Department of Physics, University of California, San Diego, La Jolla, CA, United States.
Front Big Data. 2022 Mar 23;5:828666. doi: 10.3389/fdata.2022.828666. eCollection 2022.
The determination of charged particle trajectories in collisions at the CERN Large Hadron Collider (LHC) is an important but challenging problem, especially in the high interaction density conditions expected during the future high-luminosity phase of the LHC (HL-LHC). Graph neural networks (GNNs) are a type of geometric deep learning algorithm that has successfully been applied to this task by embedding tracker data as a graph-nodes represent hits, while edges represent possible track segments-and classifying the edges as true or fake track segments. However, their study in hardware- or software-based trigger applications has been limited due to their large computational cost. In this paper, we introduce an automated translation workflow, integrated into a broader tool called hls4ml, for converting GNNs into firmware for field-programmable gate arrays (FPGAs). We use this translation tool to implement GNNs for charged particle tracking, trained using the TrackML challenge dataset, on FPGAs with designs targeting different graph sizes, task complexites, and latency/throughput requirements. This work could enable the inclusion of charged particle tracking GNNs at the trigger level for HL-LHC experiments.

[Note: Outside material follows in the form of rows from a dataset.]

Lemma orderedDithering_quantises (data : list Z) (bayerMatrix : list (list Z)) :
  bayerMatrix <> [] ->
  pixel_at data width x y = Some (c, a) ->
  exists out q, orderedDithering data width height strength paletteColors bayerMatrix
                = Ok out /\
                q ∈ paletteColors /\ pixel_at out width x y = Some (q, a).
Proof.
  intros Hm Hpix. unfold orderedDithering.
  destruct (scan_quantises (fun d : list Z => d)
              (ordered_body width strength paletteColors bayerMatrix)
              data x y c a)
    as (out & q & -> & Hq & Hout); [|done|done|done|by exists out, q].
  intros d x' y' _ Hy'. unfold ordered_body.
  destruct (ordered_threshold_total bayerMatrix x' y' Hm ltac:(lia)) as [t ->].
  cbn [mbind Result_bind].
  edestruct findClosestPaletteColor_total as [[[q0 q1] q2] Hq]; [exact palette_nonempty|].
  rewrite Hq. cbn [mbind Result_bind]. eexists _, q0, q1, q2.
  split; [done|]. split; [by eapply findClosestPaletteColor_member|done].
Qed.

End QuantisedPixels.

(** X13. With a non-empty palette of 8-bit colours none of the four
    quantisers throws, and every pixel of the buffer comes out as a colour of
    the palette with the alpha it had: flat quantisation, Floyd-Steinberg and
    Atkinson at any strength (NaN and infinities included), and ordered
    dithering with any non-empty matrix. *)
Theorem quantised_pixel_in_palette (data : list Z) (width height : Z)
    (strength : float) (paletteColors : list Color) (bayerMatrix : list (list Z))
    (x y : Z) (c : Color) (a : Z) :
  0 <= x < width -> 0 <= y < height ->
  paletteColors <> [] -> Forall is_color paletteColors -> bayerMatrix <> [] ->
  pixel_at data width x y = Some (c, a) ->
  (exists out q, applyPalette data paletteColors = Ok out /\
                 q ∈ paletteColors /\ pixel_at out width x y = Some (q, a)) /\
  (exists out q, floydSteinbergDithering data width height strength paletteColors = Ok out /\
                 q ∈ paletteColors /\ pixel_at out width x y = Some (q, a)) /\
  (exists out q, atkinsonDithering data width height strength paletteColors = Ok out /\
                 q ∈ paletteColors /\ pixel_at out width x y = Some (q, a)) /\
  (exists out q, orderedDithering data width height strength paletteColors bayerMatrix
                 = Ok out /\
                 q ∈ paletteColors /\ pixel_at out width x y = Some (q, a)).
Proof.
  intros Hx Hy Hne Hcolors Hm Hpix. split; [|split; [|split]].
  - by eapply applyPalette_quantises.
  - by eapply floydSteinbergDithering_quantises.
  - by eapply atkinsonDithering_quantises.
  - by eapply orderedDithering_quantises.
Qed.

Lemma quantised_pixel_in_palette_witness :
  (exists out q, applyPalette [200; 100; 50; 255; 10; 20; 30; 40]
                   [(0, 0, 0); (255, 255, 255)] = Ok out /\
                 q ∈ [(0, 0, 0); (255, 255, 255)] /\ pixel_at out 2 1 0 = Some (q, 40)) /\
  (exists out q, floydSteinbergDithering [200; 100; 50; 255; 10; 20; 30; 40] 2 1 1
                   [(0, 0, 0); (255, 255, 255)] = Ok out /\
                 q ∈ [(0, 0, 0); (255, 255, 255)] /\ pixel_at out 2 1 0 = Some (q, 40)) /\
  (exists out q, atkinsonDithering [200; 100; 50; 255; 10; 20; 30; 40] 2 1 1
                   [(0, 0, 0); (255, 255, 255)] = Ok out /\
                 q ∈ [(0, 0, 0); (255, 255, 255)] /\ pixel_at out 2 1 0 = Some (q, 40)) /\
  (exists out q, orderedDithering [200; 100; 50; 255; 10; 20; 30; 40] 2 1 1
                   [(0, 0, 0); (255, 255, 255)] [[0; 2]; [3; 1]] = Ok out /\
                 q ∈ [(0, 0, 0); (255, 255, 255)] /\ pixel_at out 2 1 0 = Some (q, 40)).
Proof.
  apply (quantised_pixel_in_palette [200; 100; 50; 255; 10; 20; 30; 40] 2 1 1
           [(0, 0, 0); (255, 255, 255)] [[0; 2]; [3; 1]] 1 0 (10, 20, 30) 40).
  - lia.
  - lia.
  - discriminate.
  - repeat constructor; unfold is_byte; lia.
  - discriminate.
  - reflexivity.
Defined.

在欧洲核子研究组织大型强子对撞机(LHC)的碰撞中确定带电粒子轨迹是一个重要但具有挑战性的问题,特别是在LHC未来高亮度阶段(HL-LHC)预期的高相互作用密度条件下。图神经网络(GNN)是一种几何深度学习算法,通过将追踪器数据作为图进行嵌入(节点表示击中,边表示可能的轨迹段)并将边分类为真实或虚假轨迹段,已成功应用于这项任务。然而,由于其巨大的计算成本,它们在基于硬件或软件的触发应用中的研究受到限制。在本文中,我们引入了一种自动翻译工作流程,该流程集成到一个名为hls4ml的更广泛工具中,用于将GNN转换为现场可编程门阵列(FPGA)的固件。我们使用这个翻译工具在针对不同图大小、任务复杂度以及延迟/吞吐量要求进行设计的FPGA上,实现用于带电粒子追踪的GNN,该GNN使用TrackML挑战数据集进行训练。这项工作可以使HL-LHC实验在触发级别纳入带电粒子追踪GNN。